I became a reading fiend.
When I got my superpower...

 In third grade, I was suddenly bumped up to a fourth grade reading level.  There were a few of us in a separate group, and we had not only our own table but a considerable number of privileges.  Our teacher, Mrs. Rombanus, was an awesomely crazy, red-haired, Ramona-Quimby-esque woman, who firmly believed not only in being outside of the box, but also scribbling on it.  I asked her if, instead of our usual morning writing prompt of "What I did over summer vacation" I could write whatever I felt like.

Sure, she said.

Could I write serialized fiction, a chapter a day?

Sure, she said.

Could I write poetry?

Sure, she said.

In the library, I began reading everything there was to read about dinosaurs - and became an expert.  (I wasn't.)  I found this book by this guy named Shakespeare, whose name sounded familiar and combined with some arcane honour, and read Romeo and Juliet because I had heard of it.  (More on this later.)  I read A Secret Garden and then proceeded to attempt to write my daily fiction entirely in dialect.  That came back with a ton of red correction marks because I'd faithfully dropped all my h's and ending g's from -ing's as well as writing words as phonetically as possible.  I was frustrated with Mrs. Rombanus for not realizing good dialect when she read it...but then noticed that she hadn't corrected any of my made-up proper nouns.
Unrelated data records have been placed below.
(* ===== verification/BlockHeap.v ===== *)
(** * Boundary-tagged blocks

    The memory the TLSF tier and the per-thread arenas manage: [struct tlsf_block]
    headers whose [size_and_flags] word packs the distance to the next header with the
    FREE and PREV_FREE bits, chained physically through [prev_physical] and ended by a
    sentinel.  [phys]/[chain] relate the header words to the abstract layout of a
    region, a list of (size, free?) tiles. *)
From S2P Require Import Prelude Dll.
From Stdlib Require Import ZArith Lia.
From stdpp Require Import base option list gmap.
Open Scope Z_scope.

Definition BLOCK_STATE_FREE : Z := 1.
Definition BLOCK_STATE_PREV_FREE : Z := 2.
Definition BLOCK_SIZE_MASK : Z := Z.lnot (Z.lor BLOCK_STATE_FREE BLOCK_STATE_PREV_FREE).
Definition TLSF_MIN_BLOCK_SIZE : Z := 32.
Definition SIZEOF_TLSF_BLOCK : Z := 32.

(** The headers, one map per field; [next_free] and [prev_free] are the [links]. *)
Record heap := Heap {
  size_and_flags : gmap Z Z;
  prev_physical : gmap Z Z;
  flinks : links;
}.

Definition set_sf (h : heap) (a v : Z) : outcome heap :=
  m ← st (size_and_flags h) a v; Done (Heap m (prev_physical h) (flinks h)).
Definition set_pp (h : heap) (a v : Z) : outcome heap :=
  m ← st (prev_physical h) a v; Done (Heap (size_and_flags h) m (flinks h)).
Definition with_links (h : heap) (k : links) : heap := Heap (size_and_flags h) (prev_physical h) k.

(** The memory [lo .. lo + n) is gone with the block headers in it. *)
Definition keep_outside {A} (lo n : Z) (m : gmap Z A) : gmap Z A := filter (fun kv : Z * A => ~ (lo <= kv.1 < lo + n)) m.
Definition erase (h : heap) (lo n : Z) : heap :=
  Heap (keep_outside lo n (size_and_flags h)) (keep_outside lo n (prev_physical h))
    (Links (keep_outside lo n (nxt (flinks h))) (keep_outside lo n (prv (flinks h)))).

(** A header written over raw region bytes: the two link words keep what was there. *)
Definition carve (h : heap) (a sf pp : Z) : heap :=
  Heap (<[a := sf]> (size_and_flags h)) (<[a := pp]> (prev_physical h))
    (Links (<[a := default NULL (nxt (flinks h) !! a)]> (nxt (flinks h)))
           (<[a := default NULL (prv (flinks h) !! a)]> (prv (flinks h)))).

Definition block_size (sf : Z) : Z := Z.land sf BLOCK_SIZE_MASK.
Definition is_free (sf : Z) : bool := negb (Z.land sf BLOCK_STATE_FREE =? 0).
Definition is_prev_free (sf : Z) : bool := negb (Z.land sf BLOCK_STATE_PREV_FREE =? 0).

(** ** The packed word *)

Definition b2 (b : bool) (n : Z) : Z := if b then n else 0.
Definition mk (sz : Z) (fr pf : bool) : Z := sz + (b2 fr 1 + b2 pf 2).

Lemma keep_outside_None {A} lo n (m : gmap Z A) x : lo <= x < lo + n -> keep_outside lo n m !! x = None.
Proof. intros Hx. apply map_lookup_filter_None. right. intros v _ H. by apply H. Qed.

Lemma keep_outside_mono {A} lo n (m : gmap Z A) x : m !! x = None -> keep_outside lo n m !! x = None.
Proof. intros E. apply map_lookup_filter_None. by left. Qed.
"Ah-ha!" thought I.  "If I make up the name of something...she can't correct it."

I began to write fantasy.

One of the projects that the super-duper league of third-grade readers were asked to do was to go down to the mentally challenged students (they weren't integrated into classrooms, then) and read to them books for about half an hour.  This was all very well, but after a day or two of this, I suggested to my classmates that it would be far superior (and less drool-y...I'm afraid my first day I'd been placed with a perfectly lovely fellow human being who, while I dutifully read Clifford, fell asleep on my shoulder and cheerfully wetted it) if we acted out the stories.

My fellow SDLTGRers were amenable to the idea, and I began organizing us as we would walk through the school to the classroom.  We never rehearsed before and we were all on book (and frankly, I feel as though I ended up taking most or at least the largest of the parts) but we'd (I'd?) enthusiastically assemble our audience and put on story-plays that were the envy of any one of Shakespeare's rude mechanicals .
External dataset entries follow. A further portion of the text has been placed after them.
(* ===== verification/Header.v ===== *)
(** * Pool flags and the allocation header

    [mp_flags_t] and [mp_block_header_t] of [src/include/cmem.h], shared by every
    allocation tier. *)
From S2P Require Import Prelude.
From Stdlib Require Import ZArith Lia.
From stdpp Require Import base option.
Open Scope Z_scope.

Definition MP_FLAG_THREAD_SAFE : Z := Z.shiftl 1 0.
Definition MP_FLAG_DEBUG_CANARY : Z := Z.shiftl 1 1.
Definition MP_FLAG_ZERO_ON_ALLOC : Z := Z.shiftl 1 2.
Definition MP_FLAG_THREAD_LOCAL_CACHE : Z := Z.shiftl 1 3.
Definition MP_FLAG_STATIC_BUFFER : Z := Z.shiftl 1 4.
Definition MP_FLAG_TRACK_LOCATIONS : Z := Z.shiftl 1 5.
Definition MP_FLAG_POISON_ON_FREE : Z := Z.shiftl 1 6.
Definition MP_FLAG_CACHE_ALIGNED : Z := Z.shiftl 1 7.
Definition MP_FLAG_GUARD_PAGES : Z := Z.shiftl 1 8.
Definition MP_FLAG_SHARED_MEMORY : Z := Z.shiftl 1 9.
Definition MP_FLAG_HUGE_PAGES : Z := Z.shiftl 1 10.
Definition MP_FLAG_PERCPU_FREELIST : Z := Z.shiftl 1 11.
Definition MP_FLAG_HOT_COLD_SEPARATION : Z := Z.shiftl 1 12.
Definition MP_FLAG_ENCRYPTED_MEMORY : Z := Z.shiftl 1 13.
Definition MP_FLAG_ASAN_INTEGRATION : Z := Z.shiftl 1 14.
Definition MP_FLAG_REPORT_LEAKS_ON_DESTROY : Z := Z.shiftl 1 15.
Definition MP_FLAG_AUTO_NUMA : Z := Z.shiftl 1 16.
Definition MP_FLAG_MULTI_ARENA : Z := Z.shiftl 1 17.
Definition MP_FLAG_FAST_PATH : Z := Z.shiftl 1 18.

(** [flags & bit]. *)
Definition has_flag (flags bit : Z) : bool := negb (Z.land flags bit =? 0).

Definition ALLOC_TYPE_SLAB : Z := 1.
Definition ALLOC_TYPE_TLSF : Z := 2.
Definition ALLOC_TYPE_OS : Z := 3.
Definition ALLOC_TYPE_EMERGENCY : Z := 4.

Definition MP_BLOCK_FLAG_TLSF_ARENA : Z := 1.
Definition MP_BLOCK_FLAG_COUNTED : Z := 2.
Definition MP_MAGIC_HEAD : Z := 0x4D504F4F.
Definition CMEM_FREED_MAGIC : Z := 0xDEADBEEF.
Definition MP_CANARY_BYTE : Z := 0xDE.

(** [sizeof(mp_block_header_t)] on a 64-bit target. *)
Definition SIZEOF_HEADER : Z := 152.

(** The header in front of a payload.  The source location is one address; the captured
    call stack is not represented, and the list links are kept by the list's own store. *)
Record mp_block_header := Header {
  magic : Z;
  alloc_type : Z;
  slab_class : Z;
  hflags : Z;
  requested_size : Z;
  usable_size : Z;
  raw_base : Z;
  subpool : Z;
  alloc_file : Z;
  alloc_line : Z;
  alloc_func : Z;
  backtrace_depth : Z;
}.

Definition set_sizes (h : mp_block_header) (req usable : Z) : mp_block_header :=
  Header (magic h) (alloc_type h) (slab_class h) (hflags h) req usable (raw_base h) (subpool h)
    (alloc_file h) (alloc_line h) (alloc_func h) (backtrace_depth h).

(** What the walks of [src/cmem_slab.c] over a list of slots stop at. *)
Definition CMEM_SLAB_ALIGN_MASK : Z := 7.

(** [((uintptr_t)slot & 7) != 0 || (uintptr_t)slot < 0x10000] *)
Definition bad_slot (slot : Z) : bool :=
  negb (Z.land slot CMEM_SLAB_ALIGN_MASK =? 0) || (slot <? 0x10000).

(** A flag is a bit. *)
Lemma has_flag_bit f i : 0 <= i -> has_flag f (Z.shiftl 1 i) = Z.testbit f i.
Proof.
  intros Hi. unfold has_flag. apply eq_true_iff_eq. rewrite negb_true_iff, Z.eqb_neq. split.
  - intros Hn. destruct (Z.testbit f i) eqn:E; [done|]. exfalso. apply Hn. apply Z.bits_inj'. intros j Hj.
    rewrite Z.land_spec, testbit_one_shift, Z.bits_0 by done. case_bool_decide; [by subst; rewrite E|by rewrite andb_false_r].
  - intros Hb Hz. apply (f_equal (fun z => Z.testbit z i)) in Hz. rewrite Z.land_spec, testbit_one_shift, Z.bits_0, Hb in Hz by done.
    by rewrite bool_decide_true in Hz.
Qed.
Unfortunately, after about five performances, the SDLTGR players were told to stop and go back to being drooled on, because the special needs students were, "Becoming over-excited," which - to this day - bothers me as an excuse.  Because, honestly, isn't that the point of theatre and reading and school?  But the teachers wanted a soporific...and so our services were no longer required.

The importance of daydreaming...

 In fourth grade, I was put into the gifted program - which was essentially that one day a week a few of us from grades 4-8 would be pulled out of whatever our class was doing and allowed to pursue whatever we were interested in for about an hour.  It was homeschooling without the home.  I remember there was an eighth grader who was doing statistics - which mostly seemed to be about throwing dice around and making poster boards.  Our teacher, as it were, would occasionally call us all together to give us brain teasers along the lines of "The person with the strawberry has a blue shirt and is third in line from the person with a red shirt so who has the banana?"  I was only moderately good at them.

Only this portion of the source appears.